We are halfway through a 6-month infrastructure project, and stakeholders are suddenly requesting "minor" features that are ballooning our resource requirements. I’m worried about the triple constraint. What are some professional ways to push back or manage these requests without damaging stakeholder relationships? Should I be looking at a formal Change Control Board or just re-baselining?
3 answers
The first thing you need is a robust Change Management Plan. Never say "No" immediately; instead, say "Yes, and here is the impact." Use the Triple Constraint—Scope, Time, and Cost—to show that adding these features will either delay the launch or require more budget. A formal Change Control Board (CCB) is essential because it moves the "rejection" or "approval" away from the PM and onto a committee. This protects your relationship with the stakeholders. If they approve the change, make sure to formally re-baseline the project immediately so your performance metrics remain accurate.
In your experience, does a formal CCB process slow down the project too much for fast-paced digital projects, or is the safety it provides worth the delay?
Always document everything.

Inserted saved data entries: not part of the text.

Lemma safe_map f i r :
  (∀ l, (l_progress l = false → l_progress (f l) = false) ∧
        (l_dropping l = false → l_dropping (f l) = false) ∧ l_confirm (f l) = l_confirm l) →
  safe r → safe (leg_map f i r).
Proof.
  intros Hf [H1 H2 H3 H4].
  assert (∀ j l, r_legs r !! j = Some l → ∃ l', r_legs (leg_map f i r) !! j = Some l' ∧
            l_confirm l' = l_confirm l) as Hback.
  { intros j l Hl. simpl. destruct (decide (j = i)) as [->|Hne].
    - rewrite list_lookup_alter_eq, Hl. eexists. split; [done|]. apply Hf.
    - rewrite list_lookup_alter_ne by done. eauto. }
  split; [|done| |].
  - simpl. intros j l. destruct (decide (j = i)) as [->|Hne].
    + rewrite list_lookup_alter_eq. destruct (r_legs r !! i) as [l'|] eqn:E; [|done].
      intros [= <-]. destruct (H1 _ _ E), (Hf l') as (? & ? & ?). auto.
    + rewrite list_lookup_alter_ne by done. eauto.
  - intros j a id Ha Hh Ho. destruct (H3 j a id Ha Hh Ho) as (l & c & v & Hl & Hc & Hph & Hv).
    destruct (Hback j l Hl) as (l' & Hl' & Hc'). exists l', c, v. by rewrite Hc'.
  - intros id j a req Hs Ha Hreq. destruct (H4 id j a req Hs Ha Hreq) as (l & c & Hl & Hc & Hph).
    destruct (Hback j l Hl) as (l' & Hl' & Hc'). exists l', c. by rewrite Hc'.
Qed.

(** A decision against everybody. *)
Lemma safe_resolve_none o r :
  (∀ id i, o ≠ Answered id i) → safe r → safe (r_resolve o r).
Proof.
  intros Ho Hr. unfold r_resolve. destruct (r_settled r) eqn:Hs; [done|]. destruct Hr as [H1 H2 H3 H4].
  split; simpl; [done| |done|].
  - intros id _. unfold winner. simpl. destruct o as [id' i| | |]; try done. by destruct (Ho id' i).
  - intros id i a req [= ->]. by destruct (Ho id i).
Qed.

(** A decision for a leg that is not hung up. *)
Lemma safe_resolve_winner id i r :
  (r_settled r = None → ¬ hung_up id (r_trace r)) →
  (∀ a req, attempts !! i = Some (a, id) → confirm a = Some req →
     ∃ l c, r_legs r !! i = Some l ∧ l_confirm l = Some c ∧ c_phase c = CDone accepted) →
  safe r → safe (r_resolve (Answered id i) r).
Proof.
  intros Hh Hc Hr. unfold r_resolve. destruct (r_settled r) eqn:Hs; [done|]. destruct Hr as [H1 H2 H3 H4].
  split; simpl; [done| |done|].
  - unfold winner. simpl. intros id' Hid' [= ->]. by apply Hh.
  - intros id' j a req [= <- <-]. apply Hc.
Qed.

If a stakeholder makes a "quick request" in a hallway, follow it up with an email documenting the potential impact on the timeline and budget.
Documentation is the PM's best friend. It’s not about being petty; it’s about having a trail of evidence when someone asks why the project is over budget or behind schedule in three months.
Mark, it’s a trade-off. For high-velocity projects, you can implement an "Expedited CCB" where small changes are approved by a single owner, while major ones go to the board. The goal isn't to slow things down, but to ensure that every decision is conscious and funded. Without that pause, you end up with a project that is 90% done for six months straight because the finish line keeps moving.